Thomas Rast <t...@thomasrast.ch> writes:

> Junio C Hamano <gits...@pobox.com> writes:
>
>> Thomas Rast <t...@thomasrast.ch> writes:
>>
>>> The next patch will document gitk -L, but gitk does not understand the
>>> separated form ('gitk -L :foo:bar' results in an error).  Spell
>>> git-blame and git-log -L, which are supposed to be "the same" option,
>>> without the spaces to prevent confusion.
>>
>> I agree that this patch may reduce confusion locally, but if we were
>> to go in this direction, we should be consistent and enforce "stuck"
>> form everywhere, not just the options you happened to have passed
>> thru to gitk, but other options such as "-S <revs-file>", and also
>> other commands that do not have anything to do with gitk (e.g. "git
>> commit -C<commit>", not "git commit -C <commit>".  Otherwise you
>> will give a wrong impression to readers as if they have to remember
>> which ones need to use the stuck form and which ones do not.
>
> Hmm.  Do you want to go there?

Absolutely not ;-)

But that unpleasant place would be the logical conclusion where this
patch leads us to, I would have to say. I was hoping that there is
an alternative solution to avoid that.

For example, gitk's parseviewargs is very well aware of the options
it supports, and it goes through the argument list one by one,
acting on what option it is looking at.

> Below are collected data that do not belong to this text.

Definition nutlb_set_valid (c : MipsCore) (arr : nat) (idx : Z) : MipsCore :=
  c <| nutlb_valid ::= alter (alter (fun w => w .| shl 64 1 (idx .& 63)) (Z.to_nat (idx .>> 6))) arr |>.

(** ** Interrupt lines *)

Definition set_interrupt (c : MipsCore) (bit : Z) : MipsCore :=
  c <| tm ::= (fun t => t <| CpuTimer.interrupts ::= (fun i => i .| shl 64 1 (bit + 8)) |>) |>.

Definition clear_interrupt (c : MipsCore) (bit : Z) : MipsCore :=
  c <| tm ::= (fun t => t <| CpuTimer.interrupts ::= (fun i => i .& bnot 64 (shl 64 1 (bit + 8))) |>) |>.

(** ** Privilege *)

Definition get_privilege_mode (c : MipsCore) : PrivilegeMode :=
  let status := cp0_status (cp0 c) in
  if has status (STATUS_EXL .| STATUS_ERL) then Kernel
  else
    let ksu := (status .>> STATUS_KSU_SHIFT) .& 0x3 in
    if ksu =? KSU_KERNEL then Kernel
    else if ksu =? KSU_SUPERVISOR then Supervisor
    else if ksu =? KSU_USER then User
    else Kernel.

Definition is_64bit_mode (c : MipsCore) : bool :=
  match get_privilege_mode c with
  | Kernel => has (cp0_status (cp0 c)) STATUS_KX
  | Supervisor => has (cp0_status (cp0 c)) STATUS_SX
  | User => has (cp0_status (cp0 c)) STATUS_UX
  end.

Definition is_kernel_mode (c : MipsCore) : bool :=
  match get_privilege_mode c with Kernel => true | _ => false end.

Definition interrupts_enabled (c : MipsCore) : bool :=
  let status := cp0_status (cp0 c) in
  has status STATUS_IE && negb (has status STATUS_EXL) && negb (has status STATUS_ERL).

(** ** FPU registers

    [fpr[i]] panics past the 32 registers: [None].  Doubles are the 64 bits
    [from_bits] and [to_bits] pass through. *)

Definition fpr_put (c : MipsCore) (i v : Z) : option MipsCore :=
  l ← aset (fpr (fpu c)) i v;
  Some (c <| fpu ::= (fun f => f <| fpr := l |>) |>).

(** FR=1: each register is a 64-bit slot of its own. *)
Definition read_fpr_l_fr1 (c : MipsCore) (reg : Z) : option Z := aget (fpr (fpu c)) reg.
Definition write_fpr_l_fr1 (c : MipsCore) (reg v : Z) : option MipsCore := fpr_put c reg v.
Definition read_fpr_w_fr1 (c : MipsCore) (reg : Z) : option Z := u32 <$> aget (fpr (fpu c)) reg.
Definition write_fpr_w_fr1 (c : MipsCore) (reg v : Z) : option MipsCore :=
  old ← aget (fpr (fpu c)) reg;
  fpr_put c reg ((old .& 0xFFFFFFFF00000000) .| v).

(** FR=0: an even slot holds the pair, the odd register in its upper half. *)
Definition read_fpr_l_fr0 (c : MipsCore) (reg : Z) : option Z := aget (fpr (fpu c)) (reg .& bnot 32 1).
Definition write_fpr_l_fr0 (c : MipsCore) (reg v : Z) : option MipsCore := fpr_put c (reg .& bnot 32 1) v.
Definition read_fpr_w_fr0 (c : MipsCore) (reg : Z) : option Z :=
  let shift := shl 32 (reg .& 1) 5 in
  (fun slot => u32 (slot .>> shift)) <$> aget (fpr (fpu c)) (reg .& bnot 32 1).
Definition write_fpr_w_fr0 (c : MipsCore) (reg v : Z) : option MipsCore :=
  let shift := shl 32 (reg .& 1) 5 in
  slot ← aget (fpr (fpu c)) (reg .& bnot 32 1);
  fpr_put c (reg .& bnot 32 1) ((slot .& bnot 64 (shl 64 0xFFFFFFFF shift)) .| shl 64 v shift).

(** ** FPU control *)

Definition FCSR_CE : Z := 0x00020000.
Definition FCSR_CM : Z := 0x0001F000.
Definition FCSR_EM : Z := 0x00000F80.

Couldn't it be extended to
handle options with stuck and unstuck form?  After all, it has to
know that "-L" and "-S" are supported options; it wouldn't be too
much to ask for the parser to also know that "-L" eats the next
token (i.e. pass the pair <"-L", next token> intact as two separate
args to the underlying "log") while it can pass "-L?*" as is, no?